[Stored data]
-- -- --

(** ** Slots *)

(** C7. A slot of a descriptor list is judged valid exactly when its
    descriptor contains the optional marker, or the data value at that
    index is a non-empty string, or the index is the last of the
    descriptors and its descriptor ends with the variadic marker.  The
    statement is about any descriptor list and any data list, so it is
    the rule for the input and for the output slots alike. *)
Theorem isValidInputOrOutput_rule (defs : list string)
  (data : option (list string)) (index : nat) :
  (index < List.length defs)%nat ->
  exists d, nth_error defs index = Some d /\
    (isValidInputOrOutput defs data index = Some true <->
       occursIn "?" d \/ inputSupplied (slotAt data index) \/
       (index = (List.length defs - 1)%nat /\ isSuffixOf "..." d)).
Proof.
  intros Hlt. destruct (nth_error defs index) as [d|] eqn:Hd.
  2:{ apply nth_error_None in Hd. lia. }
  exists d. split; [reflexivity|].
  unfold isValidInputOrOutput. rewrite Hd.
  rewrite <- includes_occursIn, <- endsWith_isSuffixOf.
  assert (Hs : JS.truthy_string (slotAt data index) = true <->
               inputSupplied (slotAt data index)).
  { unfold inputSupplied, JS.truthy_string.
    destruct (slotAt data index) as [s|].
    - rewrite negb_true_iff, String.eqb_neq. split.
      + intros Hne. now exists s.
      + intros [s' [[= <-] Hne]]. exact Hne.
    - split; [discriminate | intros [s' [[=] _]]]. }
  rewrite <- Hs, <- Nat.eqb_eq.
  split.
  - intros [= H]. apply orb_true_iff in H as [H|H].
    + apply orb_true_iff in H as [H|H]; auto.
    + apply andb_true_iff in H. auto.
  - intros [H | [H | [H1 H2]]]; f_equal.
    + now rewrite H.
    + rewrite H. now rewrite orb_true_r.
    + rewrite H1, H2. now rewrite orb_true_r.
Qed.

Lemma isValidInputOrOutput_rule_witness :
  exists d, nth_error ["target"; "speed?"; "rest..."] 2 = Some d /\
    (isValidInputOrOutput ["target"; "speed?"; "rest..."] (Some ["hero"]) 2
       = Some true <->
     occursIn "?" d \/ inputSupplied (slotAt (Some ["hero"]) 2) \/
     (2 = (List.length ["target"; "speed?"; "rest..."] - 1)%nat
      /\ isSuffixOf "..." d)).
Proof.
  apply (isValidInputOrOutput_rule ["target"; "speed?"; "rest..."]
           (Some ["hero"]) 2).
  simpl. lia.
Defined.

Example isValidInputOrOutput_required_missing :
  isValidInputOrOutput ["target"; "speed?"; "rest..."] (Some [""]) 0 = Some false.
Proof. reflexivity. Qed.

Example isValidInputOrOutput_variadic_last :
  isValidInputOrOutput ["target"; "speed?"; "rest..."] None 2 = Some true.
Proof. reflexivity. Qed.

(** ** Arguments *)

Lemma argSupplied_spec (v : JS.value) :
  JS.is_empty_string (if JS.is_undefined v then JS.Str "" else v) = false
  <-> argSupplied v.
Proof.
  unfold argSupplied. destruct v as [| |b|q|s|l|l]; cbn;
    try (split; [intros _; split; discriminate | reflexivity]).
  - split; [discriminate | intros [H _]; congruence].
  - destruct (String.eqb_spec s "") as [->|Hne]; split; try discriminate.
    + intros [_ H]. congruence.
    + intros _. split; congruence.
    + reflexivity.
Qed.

-- -- --

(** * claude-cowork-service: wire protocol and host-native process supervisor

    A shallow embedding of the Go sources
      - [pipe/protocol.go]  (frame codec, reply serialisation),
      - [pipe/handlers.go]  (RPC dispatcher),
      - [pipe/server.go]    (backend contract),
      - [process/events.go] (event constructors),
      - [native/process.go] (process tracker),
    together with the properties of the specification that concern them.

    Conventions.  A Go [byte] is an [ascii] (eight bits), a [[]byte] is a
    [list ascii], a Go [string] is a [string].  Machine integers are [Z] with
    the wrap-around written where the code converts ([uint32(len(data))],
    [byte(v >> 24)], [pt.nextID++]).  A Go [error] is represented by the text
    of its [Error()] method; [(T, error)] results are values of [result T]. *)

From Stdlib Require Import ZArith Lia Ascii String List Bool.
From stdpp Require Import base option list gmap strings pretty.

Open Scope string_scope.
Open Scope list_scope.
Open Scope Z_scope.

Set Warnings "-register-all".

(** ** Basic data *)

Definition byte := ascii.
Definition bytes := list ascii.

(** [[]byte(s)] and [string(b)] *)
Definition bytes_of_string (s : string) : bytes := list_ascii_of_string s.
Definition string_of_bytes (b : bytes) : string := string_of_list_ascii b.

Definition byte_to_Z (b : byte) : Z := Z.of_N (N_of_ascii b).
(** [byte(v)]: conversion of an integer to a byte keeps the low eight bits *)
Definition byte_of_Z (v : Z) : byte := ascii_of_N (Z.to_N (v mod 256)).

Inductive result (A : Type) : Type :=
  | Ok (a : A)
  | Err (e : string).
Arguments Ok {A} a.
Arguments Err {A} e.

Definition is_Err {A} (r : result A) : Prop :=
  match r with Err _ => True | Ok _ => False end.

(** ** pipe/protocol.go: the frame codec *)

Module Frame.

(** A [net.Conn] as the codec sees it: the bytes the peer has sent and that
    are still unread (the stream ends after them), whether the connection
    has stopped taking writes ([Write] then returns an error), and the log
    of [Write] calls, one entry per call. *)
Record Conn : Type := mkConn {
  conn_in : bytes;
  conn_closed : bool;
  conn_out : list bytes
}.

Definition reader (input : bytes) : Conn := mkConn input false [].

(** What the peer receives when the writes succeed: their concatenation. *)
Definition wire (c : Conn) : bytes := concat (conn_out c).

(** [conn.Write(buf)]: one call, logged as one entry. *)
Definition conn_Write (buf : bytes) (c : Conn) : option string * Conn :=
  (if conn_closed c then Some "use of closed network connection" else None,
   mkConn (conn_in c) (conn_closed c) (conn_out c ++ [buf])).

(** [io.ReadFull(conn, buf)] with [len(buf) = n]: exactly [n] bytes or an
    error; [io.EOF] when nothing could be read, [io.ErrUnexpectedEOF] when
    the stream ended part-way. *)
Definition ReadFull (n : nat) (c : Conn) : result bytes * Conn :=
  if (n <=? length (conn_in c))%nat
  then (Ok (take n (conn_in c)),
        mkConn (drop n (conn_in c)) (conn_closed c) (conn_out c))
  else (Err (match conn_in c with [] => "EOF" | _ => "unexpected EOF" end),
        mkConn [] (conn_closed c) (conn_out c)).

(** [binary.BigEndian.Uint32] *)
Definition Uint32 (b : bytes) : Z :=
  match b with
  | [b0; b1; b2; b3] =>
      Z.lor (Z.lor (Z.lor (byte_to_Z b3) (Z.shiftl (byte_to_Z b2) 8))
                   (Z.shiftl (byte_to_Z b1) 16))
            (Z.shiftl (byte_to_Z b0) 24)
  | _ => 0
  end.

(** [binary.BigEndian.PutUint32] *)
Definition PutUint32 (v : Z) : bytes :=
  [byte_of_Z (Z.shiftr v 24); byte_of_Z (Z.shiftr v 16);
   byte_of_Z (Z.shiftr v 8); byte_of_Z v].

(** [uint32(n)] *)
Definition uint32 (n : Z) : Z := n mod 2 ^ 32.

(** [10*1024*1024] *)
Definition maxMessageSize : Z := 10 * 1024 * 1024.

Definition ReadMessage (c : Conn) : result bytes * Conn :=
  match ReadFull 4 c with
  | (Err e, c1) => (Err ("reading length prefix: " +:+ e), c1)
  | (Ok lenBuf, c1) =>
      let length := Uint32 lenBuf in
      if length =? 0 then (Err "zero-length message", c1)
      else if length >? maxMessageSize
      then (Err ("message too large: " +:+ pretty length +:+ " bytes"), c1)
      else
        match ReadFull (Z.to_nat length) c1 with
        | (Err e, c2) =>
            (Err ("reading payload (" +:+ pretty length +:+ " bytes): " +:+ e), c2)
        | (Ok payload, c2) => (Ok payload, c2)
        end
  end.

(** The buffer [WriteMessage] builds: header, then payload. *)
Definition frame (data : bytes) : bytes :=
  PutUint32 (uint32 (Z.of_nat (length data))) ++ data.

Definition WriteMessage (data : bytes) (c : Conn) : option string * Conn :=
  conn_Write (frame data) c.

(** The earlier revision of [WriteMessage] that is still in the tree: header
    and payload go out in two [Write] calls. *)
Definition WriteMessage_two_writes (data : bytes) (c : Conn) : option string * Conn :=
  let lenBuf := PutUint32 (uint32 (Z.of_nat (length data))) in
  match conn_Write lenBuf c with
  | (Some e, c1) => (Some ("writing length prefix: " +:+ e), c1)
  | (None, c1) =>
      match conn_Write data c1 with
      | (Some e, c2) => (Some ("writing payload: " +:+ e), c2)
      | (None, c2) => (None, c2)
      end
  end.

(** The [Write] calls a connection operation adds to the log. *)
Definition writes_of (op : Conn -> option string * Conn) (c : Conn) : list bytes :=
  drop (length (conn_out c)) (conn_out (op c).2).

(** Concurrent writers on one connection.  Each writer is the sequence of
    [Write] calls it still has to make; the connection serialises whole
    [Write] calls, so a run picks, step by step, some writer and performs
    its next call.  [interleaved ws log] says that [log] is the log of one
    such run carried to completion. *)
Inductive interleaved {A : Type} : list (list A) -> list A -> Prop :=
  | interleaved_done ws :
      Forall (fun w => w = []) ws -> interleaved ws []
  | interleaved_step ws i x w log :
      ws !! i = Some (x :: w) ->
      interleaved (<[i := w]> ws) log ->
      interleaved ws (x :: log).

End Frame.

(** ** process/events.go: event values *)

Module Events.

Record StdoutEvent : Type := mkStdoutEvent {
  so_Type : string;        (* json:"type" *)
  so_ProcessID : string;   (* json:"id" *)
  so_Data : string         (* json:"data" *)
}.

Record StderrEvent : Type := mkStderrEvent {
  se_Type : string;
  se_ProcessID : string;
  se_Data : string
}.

-- -- --

Which lines above run from the one containing "[byte_of_Z (Z.shiftr v" to the one containing "match ReadFull 4 c with"? Give them again exactly, both ends included.

• [Response]
  [byte_of_Z (Z.shiftr v 24); byte_of_Z (Z.shiftr v 16);
   byte_of_Z (Z.shiftr v 8); byte_of_Z v].

(** [uint32(n)] *)
Definition uint32 (n : Z) : Z := n mod 2 ^ 32.

(** [10*1024*1024] *)
Definition maxMessageSize : Z := 10 * 1024 * 1024.

Definition ReadMessage (c : Conn) : result bytes * Conn :=
  match ReadFull 4 c with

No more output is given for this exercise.